Problem statement:
Retype, word for word, every line of the records below starting at the one that contains "7 => 212 + l" and ending at the one that contains "(** TimeClip: a"; include both of those lines and nothing more.

Input records:
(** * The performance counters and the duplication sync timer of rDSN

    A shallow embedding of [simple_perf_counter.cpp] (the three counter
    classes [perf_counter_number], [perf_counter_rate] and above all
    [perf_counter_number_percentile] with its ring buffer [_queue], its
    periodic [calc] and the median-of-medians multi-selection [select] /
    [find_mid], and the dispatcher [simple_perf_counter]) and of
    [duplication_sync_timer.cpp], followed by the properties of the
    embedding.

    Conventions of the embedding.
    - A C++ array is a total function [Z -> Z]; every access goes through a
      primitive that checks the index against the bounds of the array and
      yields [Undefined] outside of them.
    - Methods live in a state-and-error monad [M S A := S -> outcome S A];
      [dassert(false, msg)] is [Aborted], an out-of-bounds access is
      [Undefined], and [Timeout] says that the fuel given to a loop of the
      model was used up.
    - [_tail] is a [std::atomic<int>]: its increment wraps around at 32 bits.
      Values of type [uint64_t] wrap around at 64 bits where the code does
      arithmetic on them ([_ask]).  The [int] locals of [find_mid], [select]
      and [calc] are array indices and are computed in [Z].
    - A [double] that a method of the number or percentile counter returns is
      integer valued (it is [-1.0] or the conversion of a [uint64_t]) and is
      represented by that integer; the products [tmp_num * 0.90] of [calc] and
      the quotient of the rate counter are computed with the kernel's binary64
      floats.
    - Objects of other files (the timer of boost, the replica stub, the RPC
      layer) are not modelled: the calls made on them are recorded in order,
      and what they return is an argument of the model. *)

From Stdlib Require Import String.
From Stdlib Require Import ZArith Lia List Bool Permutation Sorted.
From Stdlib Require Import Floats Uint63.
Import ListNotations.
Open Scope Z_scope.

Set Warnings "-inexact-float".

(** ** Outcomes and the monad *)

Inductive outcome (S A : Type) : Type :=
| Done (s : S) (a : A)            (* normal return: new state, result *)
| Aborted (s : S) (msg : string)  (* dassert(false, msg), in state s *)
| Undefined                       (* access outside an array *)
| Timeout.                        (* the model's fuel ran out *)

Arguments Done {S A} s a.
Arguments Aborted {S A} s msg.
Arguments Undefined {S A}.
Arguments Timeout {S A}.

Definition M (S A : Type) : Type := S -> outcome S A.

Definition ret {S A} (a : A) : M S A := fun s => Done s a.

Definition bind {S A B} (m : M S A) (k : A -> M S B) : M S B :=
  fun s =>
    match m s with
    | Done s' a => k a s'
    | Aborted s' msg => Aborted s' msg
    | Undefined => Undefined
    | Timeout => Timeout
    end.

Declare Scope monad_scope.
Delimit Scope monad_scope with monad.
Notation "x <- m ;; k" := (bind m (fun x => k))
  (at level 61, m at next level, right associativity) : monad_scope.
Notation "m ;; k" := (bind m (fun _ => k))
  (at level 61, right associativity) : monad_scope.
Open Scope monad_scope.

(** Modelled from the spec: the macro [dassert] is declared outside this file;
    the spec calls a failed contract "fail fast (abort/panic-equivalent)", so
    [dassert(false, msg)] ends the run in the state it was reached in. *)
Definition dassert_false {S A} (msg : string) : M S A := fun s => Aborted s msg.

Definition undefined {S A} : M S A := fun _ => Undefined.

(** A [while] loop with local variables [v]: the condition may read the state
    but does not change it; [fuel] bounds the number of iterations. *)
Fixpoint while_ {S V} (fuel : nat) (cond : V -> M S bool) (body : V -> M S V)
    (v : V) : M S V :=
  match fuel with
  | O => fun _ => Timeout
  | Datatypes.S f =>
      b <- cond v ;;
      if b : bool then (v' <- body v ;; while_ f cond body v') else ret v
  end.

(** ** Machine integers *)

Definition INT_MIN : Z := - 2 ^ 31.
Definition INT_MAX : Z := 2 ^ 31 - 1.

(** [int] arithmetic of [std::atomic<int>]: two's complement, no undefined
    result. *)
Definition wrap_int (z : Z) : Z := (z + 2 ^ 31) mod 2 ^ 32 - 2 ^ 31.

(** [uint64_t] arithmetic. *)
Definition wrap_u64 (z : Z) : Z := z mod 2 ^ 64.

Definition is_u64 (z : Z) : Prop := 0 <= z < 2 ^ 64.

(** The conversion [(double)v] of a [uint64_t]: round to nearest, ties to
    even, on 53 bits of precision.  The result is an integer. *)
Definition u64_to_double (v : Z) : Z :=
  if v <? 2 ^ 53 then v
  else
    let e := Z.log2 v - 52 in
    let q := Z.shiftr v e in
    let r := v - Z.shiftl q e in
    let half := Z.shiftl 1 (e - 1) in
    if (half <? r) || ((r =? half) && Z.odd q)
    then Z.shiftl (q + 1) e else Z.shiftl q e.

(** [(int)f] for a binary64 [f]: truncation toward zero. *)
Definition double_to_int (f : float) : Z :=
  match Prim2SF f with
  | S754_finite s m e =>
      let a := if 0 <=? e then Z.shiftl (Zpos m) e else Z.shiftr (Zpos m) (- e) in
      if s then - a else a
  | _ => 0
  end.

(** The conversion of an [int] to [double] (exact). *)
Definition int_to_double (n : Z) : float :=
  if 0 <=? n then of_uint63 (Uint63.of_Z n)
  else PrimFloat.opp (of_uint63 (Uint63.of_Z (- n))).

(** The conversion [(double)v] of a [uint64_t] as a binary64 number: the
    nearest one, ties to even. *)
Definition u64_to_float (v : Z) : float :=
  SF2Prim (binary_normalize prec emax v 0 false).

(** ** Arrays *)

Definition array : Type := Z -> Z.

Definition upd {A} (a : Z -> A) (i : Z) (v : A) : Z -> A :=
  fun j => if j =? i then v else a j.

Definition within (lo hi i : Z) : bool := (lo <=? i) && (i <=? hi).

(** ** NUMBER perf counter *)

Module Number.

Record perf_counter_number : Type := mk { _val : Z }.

...

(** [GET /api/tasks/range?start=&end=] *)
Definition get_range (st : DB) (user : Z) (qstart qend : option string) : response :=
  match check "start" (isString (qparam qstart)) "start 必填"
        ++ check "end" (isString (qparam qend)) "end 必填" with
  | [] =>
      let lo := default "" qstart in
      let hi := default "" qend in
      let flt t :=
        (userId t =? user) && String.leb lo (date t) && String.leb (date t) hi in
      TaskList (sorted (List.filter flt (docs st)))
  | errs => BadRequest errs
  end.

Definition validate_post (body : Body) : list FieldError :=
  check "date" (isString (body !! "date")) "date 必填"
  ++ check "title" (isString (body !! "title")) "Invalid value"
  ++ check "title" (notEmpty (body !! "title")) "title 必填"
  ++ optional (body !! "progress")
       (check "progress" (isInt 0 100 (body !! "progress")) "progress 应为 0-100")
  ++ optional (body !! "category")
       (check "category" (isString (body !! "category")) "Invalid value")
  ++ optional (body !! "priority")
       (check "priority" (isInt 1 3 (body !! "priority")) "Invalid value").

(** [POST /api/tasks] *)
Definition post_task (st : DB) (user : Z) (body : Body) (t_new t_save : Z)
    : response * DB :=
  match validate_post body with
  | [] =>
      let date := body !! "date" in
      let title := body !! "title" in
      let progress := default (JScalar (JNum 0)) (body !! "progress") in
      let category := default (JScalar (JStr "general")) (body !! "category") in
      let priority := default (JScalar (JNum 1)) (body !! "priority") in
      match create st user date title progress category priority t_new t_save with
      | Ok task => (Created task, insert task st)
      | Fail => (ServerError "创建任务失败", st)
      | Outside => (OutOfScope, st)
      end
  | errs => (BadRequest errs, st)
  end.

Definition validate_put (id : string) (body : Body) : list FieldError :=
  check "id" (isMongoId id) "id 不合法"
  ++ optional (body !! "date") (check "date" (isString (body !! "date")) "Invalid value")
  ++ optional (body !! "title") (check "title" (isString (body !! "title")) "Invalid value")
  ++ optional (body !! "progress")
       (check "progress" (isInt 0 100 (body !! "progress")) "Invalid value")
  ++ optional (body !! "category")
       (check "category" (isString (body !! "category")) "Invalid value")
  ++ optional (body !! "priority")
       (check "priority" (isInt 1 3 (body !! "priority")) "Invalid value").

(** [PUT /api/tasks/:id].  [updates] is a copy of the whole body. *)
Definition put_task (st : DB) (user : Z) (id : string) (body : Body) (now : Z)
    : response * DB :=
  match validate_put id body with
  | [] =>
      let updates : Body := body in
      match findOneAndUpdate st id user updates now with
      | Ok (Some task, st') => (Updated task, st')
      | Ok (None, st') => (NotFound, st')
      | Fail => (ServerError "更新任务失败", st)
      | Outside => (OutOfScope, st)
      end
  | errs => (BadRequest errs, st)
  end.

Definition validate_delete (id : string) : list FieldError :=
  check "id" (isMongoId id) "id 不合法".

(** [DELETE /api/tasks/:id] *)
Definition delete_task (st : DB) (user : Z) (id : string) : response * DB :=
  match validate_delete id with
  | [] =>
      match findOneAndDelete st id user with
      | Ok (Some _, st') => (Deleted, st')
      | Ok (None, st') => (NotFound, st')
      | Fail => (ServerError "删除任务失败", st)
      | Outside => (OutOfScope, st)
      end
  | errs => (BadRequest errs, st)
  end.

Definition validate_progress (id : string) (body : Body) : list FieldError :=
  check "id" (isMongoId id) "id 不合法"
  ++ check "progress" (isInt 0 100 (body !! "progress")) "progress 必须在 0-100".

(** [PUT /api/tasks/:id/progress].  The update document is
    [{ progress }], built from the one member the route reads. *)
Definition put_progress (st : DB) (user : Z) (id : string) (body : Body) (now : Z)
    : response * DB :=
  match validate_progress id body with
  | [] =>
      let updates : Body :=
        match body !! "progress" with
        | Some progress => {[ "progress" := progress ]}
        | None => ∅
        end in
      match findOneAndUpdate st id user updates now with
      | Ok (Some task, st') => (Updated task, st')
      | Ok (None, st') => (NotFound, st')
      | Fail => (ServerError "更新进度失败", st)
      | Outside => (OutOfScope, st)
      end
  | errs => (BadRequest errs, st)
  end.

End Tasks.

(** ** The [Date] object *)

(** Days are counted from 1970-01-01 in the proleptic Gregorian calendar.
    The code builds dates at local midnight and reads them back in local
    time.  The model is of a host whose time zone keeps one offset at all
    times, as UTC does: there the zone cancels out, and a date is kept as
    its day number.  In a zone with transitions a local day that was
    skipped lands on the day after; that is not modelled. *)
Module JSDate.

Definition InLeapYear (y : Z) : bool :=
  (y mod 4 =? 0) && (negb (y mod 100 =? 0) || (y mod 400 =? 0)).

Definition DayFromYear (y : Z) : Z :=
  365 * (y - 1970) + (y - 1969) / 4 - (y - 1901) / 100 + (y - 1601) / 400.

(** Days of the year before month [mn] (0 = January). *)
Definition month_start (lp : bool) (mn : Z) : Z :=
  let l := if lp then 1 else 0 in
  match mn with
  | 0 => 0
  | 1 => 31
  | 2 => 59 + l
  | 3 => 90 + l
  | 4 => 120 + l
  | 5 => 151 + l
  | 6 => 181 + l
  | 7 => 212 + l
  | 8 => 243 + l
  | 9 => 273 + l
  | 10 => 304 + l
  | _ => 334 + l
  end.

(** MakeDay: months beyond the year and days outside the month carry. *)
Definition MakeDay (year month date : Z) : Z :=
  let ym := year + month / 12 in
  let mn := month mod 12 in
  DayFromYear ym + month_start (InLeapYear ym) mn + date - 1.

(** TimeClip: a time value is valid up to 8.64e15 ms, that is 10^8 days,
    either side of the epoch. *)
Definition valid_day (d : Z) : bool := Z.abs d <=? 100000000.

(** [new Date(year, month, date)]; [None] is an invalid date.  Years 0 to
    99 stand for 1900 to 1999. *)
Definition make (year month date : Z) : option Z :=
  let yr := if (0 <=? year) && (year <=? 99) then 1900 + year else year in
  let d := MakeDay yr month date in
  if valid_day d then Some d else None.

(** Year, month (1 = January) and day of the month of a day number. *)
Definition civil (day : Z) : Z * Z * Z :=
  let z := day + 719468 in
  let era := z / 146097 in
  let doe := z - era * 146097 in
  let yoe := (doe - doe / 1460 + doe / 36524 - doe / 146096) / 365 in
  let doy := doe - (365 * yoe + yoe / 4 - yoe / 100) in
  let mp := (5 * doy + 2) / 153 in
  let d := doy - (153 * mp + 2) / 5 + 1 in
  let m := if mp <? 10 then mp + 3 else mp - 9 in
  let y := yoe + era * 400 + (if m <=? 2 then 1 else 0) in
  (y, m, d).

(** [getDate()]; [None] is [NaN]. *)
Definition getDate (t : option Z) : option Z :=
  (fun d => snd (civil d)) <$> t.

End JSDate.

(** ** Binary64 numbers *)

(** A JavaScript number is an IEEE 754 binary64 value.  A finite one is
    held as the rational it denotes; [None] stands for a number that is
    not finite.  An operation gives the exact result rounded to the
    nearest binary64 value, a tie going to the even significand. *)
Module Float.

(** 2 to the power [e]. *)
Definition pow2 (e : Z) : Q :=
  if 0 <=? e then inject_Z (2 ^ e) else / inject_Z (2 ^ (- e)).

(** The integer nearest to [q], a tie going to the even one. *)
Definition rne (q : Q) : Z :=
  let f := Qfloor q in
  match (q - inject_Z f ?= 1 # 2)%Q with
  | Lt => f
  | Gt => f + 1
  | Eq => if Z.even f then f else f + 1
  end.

---

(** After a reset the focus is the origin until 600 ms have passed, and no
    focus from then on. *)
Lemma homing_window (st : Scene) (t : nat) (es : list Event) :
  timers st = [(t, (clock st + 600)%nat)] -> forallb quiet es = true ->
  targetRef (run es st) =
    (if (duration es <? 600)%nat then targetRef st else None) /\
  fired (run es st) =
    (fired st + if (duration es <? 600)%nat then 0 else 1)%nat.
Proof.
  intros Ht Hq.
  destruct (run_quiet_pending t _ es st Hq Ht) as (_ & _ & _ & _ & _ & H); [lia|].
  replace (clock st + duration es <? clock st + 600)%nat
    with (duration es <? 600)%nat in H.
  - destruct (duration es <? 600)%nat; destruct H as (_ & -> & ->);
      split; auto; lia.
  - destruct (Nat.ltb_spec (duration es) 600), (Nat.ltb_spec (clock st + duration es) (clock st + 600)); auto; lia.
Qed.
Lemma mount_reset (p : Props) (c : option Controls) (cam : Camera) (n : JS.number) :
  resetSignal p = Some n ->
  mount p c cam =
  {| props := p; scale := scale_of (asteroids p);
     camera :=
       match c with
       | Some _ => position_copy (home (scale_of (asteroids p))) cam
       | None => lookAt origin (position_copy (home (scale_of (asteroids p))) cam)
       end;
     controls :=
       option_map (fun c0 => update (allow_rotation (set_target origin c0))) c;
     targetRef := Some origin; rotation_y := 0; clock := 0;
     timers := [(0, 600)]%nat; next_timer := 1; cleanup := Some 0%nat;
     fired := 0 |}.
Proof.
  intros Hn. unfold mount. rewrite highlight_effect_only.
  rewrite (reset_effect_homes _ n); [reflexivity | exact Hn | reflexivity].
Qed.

Exercise solution:
  | 7 => 212 + l
  | 8 => 243 + l
  | 9 => 273 + l
  | 10 => 304 + l
  | _ => 334 + l
  end.

(** MakeDay: months beyond the year and days outside the month carry. *)
Definition MakeDay (year month date : Z) : Z :=
  let ym := year + month / 12 in
  let mn := month mod 12 in
  DayFromYear ym + month_start (InLeapYear ym) mn + date - 1.

(** TimeClip: a time value is valid up to 8.64e15 ms, that is 10^8 days,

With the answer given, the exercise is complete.